3. Texas dominated Georgia in the trenches
What we saw from Texas football in the trenches on both sides of the ball was truly impressive in the Sugar Bowl. An area where the Horns definitely needed to hold an advantage in this game was in the front seven. And, as a result of senior Georgia linebacker D’Andre Walker missing the Sugar Bowl due to a groin injury he suffered in the SEC Title Game, the Texas offensive line had some added opportunity to get a bigger push.
Texas converted on the edges handed to them up front on both sides of the ball early and often. The speed of the Texas front seven also helped win the day as the Georgia offensive line couldn’t help keeping the pass rush from blowing up its backfield.
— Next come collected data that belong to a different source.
(** * Bin packing heuristics of the notebook [bin_packing.ipynb]

    A shallow embedding of [is_valid_packing], [next_fit], [first_fit],
    [first_fit_decreasing] and [print_bins]: the properties the
    specification states about them (C1 to C10), and further properties of
    the code (X1 to X24): the outcomes of the validator, the partition of
    the items, the order and the number of the bins, and, in exact
    arithmetic, how full the bins are.

    The notebook computes on NumPy arrays.  An array of item sizes is a
    [list R] for a number type [R] with the operations the code uses
    ([+], [-], unary [-], [<], [>], [==] and the literals 0 and 1).  Two
    instances are given: [float], the binary64 numbers of a default NumPy
    array, with the kernel's IEEE 754 operations, and [Q], exact rational
    arithmetic (the rational item sizes of the problem statement).  What
    depends only on the control flow is proved for every [R]; what depends
    on the arithmetic is proved for [Q] and evaluated for [float].

    A membership vector ([np.zeros(num_boxes)] with some entries set to 1)
    is a [list Z]: its entries are small whole numbers, on which the float
    operations of the source are exact.  The validator adds the bins up in
    binary64, which is exact for whole numbers up to 2^53 and rounds
    beyond; what is proved of its verdict on bins supplied by the caller is
    therefore stated for 0/1 vectors (or for the small entries that a
    statement names), and entries that are not whole numbers are outside
    the model.  An index is in range wherever the packers write or read
    one, so list updates and lookups never meet the [IndexError] of the
    source; the validator, which takes its bins from the caller, returns a
    [result]. *)

From Stdlib Require Import ZArith QArith Lqa Floats Lia Sorted.
From stdpp Require Import base list.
Senior Texas football defensive end Charles Omenihu and linebacker Anthony Wheeler stepped up to the plate in their final game with this program.
Sophomore Georgia quarterback Jake Fromm didn’t get enough credit for the numbers he posted despite a lack of support from the ground game and his offensive line. Texas lived in Georgia’s backfield for much of this game, and the numbers sophomore running back D’Andre Swift posted were a direct result of that push in the trenches. The range and pursuit of the Texas front seven, and even the defensive backs at times, showed off how potent this group can be in completely limiting Georgia’s powerful ground game.
Few could have predicted the outcome of rushing stats for each side in this game. It seemed more reasonable heading into the Sugar Bowl that Georgia outrush the Horns due to an early lead posing the need to control the clock and wind things down. Instead, Georgia’s passing game had to carry the load as the Texas ground game was a deciding force. Texas finished up with 106 more rushing yards than the Dawgs, displaying the superior Texas offensive line sparked by redshirt freshman All-American Samuel Cosmi.